Provider	Cost/sec	Typical Generation Time	Max Duration
xAI Grok	$0.05	~35s	15s
Wan 2.6 (fal.ai)	$0.05	~128s	15s
Kling 3.0 (fal.ai)	$0.07	2-10 min	15s
Runway Gen-4	$0.15	varies	45s
Google Veo 3.1	$0.20	42-61s	8s

Reference Image Handling Across Providers

Not all providers support reference images, and those that do handle them differently. The interface includes both reference_image_urls (simple URL array) and labeled_reference_images (URLs with character/purpose labels).

Kling supports element registration – explicit character tagging via its @Element system. Veo accepts labeled references for character consistency. Grok supports image-to-video (animating a still) but not labeled multi-character references. Wan and basic Grok text-to-video ignore reference images entirely.

The provider config metadata includes a supports_character_refs boolean that the UI uses to show or hide the reference image panel. Each provider implementation maps the interface’s reference image fields to whatever its API actually accepts, or ignores them gracefully.

A subtle production issue arose with local image URLs. The application’s image pipeline stores generated reference images at local paths like /api/serve-image/{uuid}. These URLs are accessible from the browser but unreachable from external provider APIs. The xAI Grok provider solves this by resolving local URLs to base64 data URIs before sending them to the API. Other providers that route through fal.ai’s client handle this differently, as fal.ai provides its own upload mechanism.

Lessons Learned

Environment variable aliasing is a real migration concern. Runway’s SDK expects RUNWAYML_API_SECRET, but early development used RUNWAY_API_KEY. Without the fallback check, deployments with the old variable name would silently show Runway as unavailable. The fix is two lines, but the failure mode (provider just disappears from the UI with no error) is insidious.
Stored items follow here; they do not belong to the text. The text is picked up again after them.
Definition UpdateNetLinkInfoAsync (id : Z) (link : option NetLinkInfo) (S : NetConnService) : Z * NetConnService :=
  match link with
  | None => (NETMANAGER_ERR_PARAMETER_ERROR, S)
  | Some link =>
      match FindNetSupplier id S with
      | None => (NET_CONN_ERR_NO_SUPPLIER, S)
      | Some s =>
          let oldHttpProxy := GetHttpProxy empty_proxy s in
          let '(code, link, s, w) := UpdateNetLinkInfo link s (world S) in
          let S := set_world w (set_suppliers (<[id := s]> (suppliers S)) S) in
          if negb (code =? NETMANAGER_SUCCESS) then (NET_CONN_ERR_SERVICE_UPDATE_NET_LINK_INFO_FAIL, S)
          else
            let S := CallbackForSupplier id CALL_TYPE_UPDATE_LINK S in
            let S := HandlePreFindBestNetworkForDelay id (IsInFirstTimeDetecting s) S in
            let S := if negb (isDelayHandleFindBestNetwork_ S) then FindBestNetworkForAllRequest S else S in
            (NETMANAGER_SUCCESS,
             if negb (HttpProxy_eqb oldHttpProxy (httpProxy_ link))
             then set_world (SendHttpProxyChangeBroadcast (httpProxy_ link) (world S)) S else S)
      end
  end.

(** ** Client callbacks *)

Definition MAX_ALLOW_UID_NUM : Z := 2000.

(** The counters of a uid, by the type of the registration. *)
Definition uid_counts (regType : Z) (S : NetConnService) : gmap Z Z :=
  if regType =? REGISTER then netUidRequest_ S else internalDefaultUidRequest_ S.
Definition set_uid_counts (regType : Z) (m : gmap Z Z) (S : NetConnService) : NetConnService :=
  if regType =? REGISTER then set_netUidRequest_ m S else set_internalDefaultUidRequest_ m S.

Definition IncreaseNetConnCallbackCntForUid (callingUid regType : Z) (S : NetConnService) : Z * NetConnService :=
  let m := uid_counts regType S in
  match m !! callingUid with
  | None => (NETMANAGER_SUCCESS, set_uid_counts regType (<[callingUid := 1]> m) S)
  | Some c =>
      if MAX_ALLOW_UID_NUM <=? c then (NET_CONN_ERR_NET_OVER_MAX_REQUEST_NUM, S)
      else (NETMANAGER_SUCCESS, set_uid_counts regType (<[callingUid := u32 (c + 1)]> m) S)
  end.

Definition DecreaseNetConnCallbackCntForUid (callingUid regType : Z) (S : NetConnService) : NetConnService :=
  let m := uid_counts regType S in
  match m !! callingUid with
  | None => S
  | Some c =>
      let c := if 1 <=? c then c - 1 else c in
      if c =? 0 then set_uid_counts regType (delete callingUid m) S
      else set_uid_counts regType (<[callingUid := c]> m) S
  end.

(** The type a registration is counted under, computed from the specifier. *)
Definition registration_type (sp : option NetSpecifier) : Z :=
  match sp with
  | Some sp =>
      if bool_decide (NET_CAPABILITY_INTERNAL_DEFAULT ∈ all_netCaps_ (netCapabilities_ sp))
         || bool_decide (BEARER_CELLULAR ∈ bearerTypes_ (netCapabilities_ sp))
      then REQUEST else REGISTER
  | None => REGISTER
  end.

(** Request id, registration type and uid of the request with a callback. *)
Definition FindSameCallback (callback : Z) (S : NetConnService) : option (Z * Z * Z) :=
  match find (fun aid => match activates S !! aid with
                         | Some a => bool_decide (netConnCallback_ a = Some callback)
                         | None => false
                         end) (activate_ids S) with
  | Some aid =>
      match activates S !! aid with
      | Some a => Some (GetRequestId a, registration_type (netSpecifier_ a), GetUid a)
      | None => None
      end
  | None => None
  end.

Definition set_controlled (b : bool) (q : NetRequest) : NetRequest :=
  mkNetRequest (uid q) (requestId q) (registerType q) b (ident q) (bearTypes q) (netCaps q).

Definition ActivateNetwork (specifier : NetSpecifier) (callback timeoutMS regType callingUid : Z) (S : NetConnService)
  : Z * NetConnService :=
  let '(request, g) := new_NetActivate (Some specifier) (Some callback) timeoutMS callingUid regType (g_nextRequestId S) in
  let S := set_g_nextRequestId g S in
  let request := match controlFunc_ S with
                 | Some f => set_act_netRequest_ (set_controlled (f (act_netRequest_ request)) (act_netRequest_ request)) request
                 | None => request
                 end in
  let aid := next_activate S in
  let S := set_next_activate (aid + 1) (set_activates (<[aid := request]> (activates S)) S) in
  let S := set_netUidActivates_
             (<[callingUid := default [] (netUidActivates_ S !! callingUid) ++ [aid]]> (netUidActivates_ S)) S in
  let '(bestScore, bestNet) := FindBestNetworkForRequest S request in
  match bestNet with
  | Some b =>
      if negb (bestScore =? 0) then
        let S := on_supplier b (SelectAsBestNetwork (act_netRequest_ request)) S in
        let S := upd_activate aid (SetServiceSupply (Some b)) S in
        (NETMANAGER_SUCCESS, CallbackForAvailable b (Some callback) S)
      else
        let S := if timeoutMS =? 0 then set_world (NetUnavailable callback (world S)) S else S in
        (NETMANAGER_SUCCESS, SendRequestToAllNetwork request S)
  | None =>
      let S := if timeoutMS =? 0 then set_world (NetUnavailable callback (world S)) S else S in
      (NETMANAGER_SUCCESS, SendRequestToAllNetwork request S)
  end.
Polling strategies must be conservative under concurrency. When generating multiple scenes concurrently (the application batches 2-3 at a time), naive 3-second polling intervals across 8 scenes creates nearly 3 requests per second to the provider’s poll endpoint. The adaptive strategy (long initial wait, then reasonable intervals) reduced peak polling rate to roughly 1 request per second without meaningful latency increase.

The “video” key quirk in xAI’s API cost real debugging time. The response format change on completion – dropping the status field entirely in favor of a new top-level key – is unusual. Documentation did not call this out clearly. This is the kind of integration detail that only surfaces during real benchmarking, not during API documentation review.

Adding a new provider is now a single-file task. After the abstraction was in place, adding the fifth provider (Runway) required creating one TypeScript file implementing VideoGenerationProvider, adding one line to the registry array, and adding one config block. No UI changes, no API route changes, no billing changes. The total time from “I have the SDK installed” to “provider appears in the UI” was under an hour.

Conclusion

The strategy pattern for AI API abstraction is not novel in isolation, but the specific challenges of video generation – heterogeneous polling models, divergent authentication, variable cost structures, and inconsistent capability sets – make the implementation details instructive. The key takeaway is that the interface should model what the product needs (submit a job, get a result), not what any single provider’s API looks like. The per-provider translation cost is modest (200 lines average) and pays for itself the moment a second provider is added. For teams building products that aggregate multiple AI providers, this pattern is the minimum viable architecture for maintainability.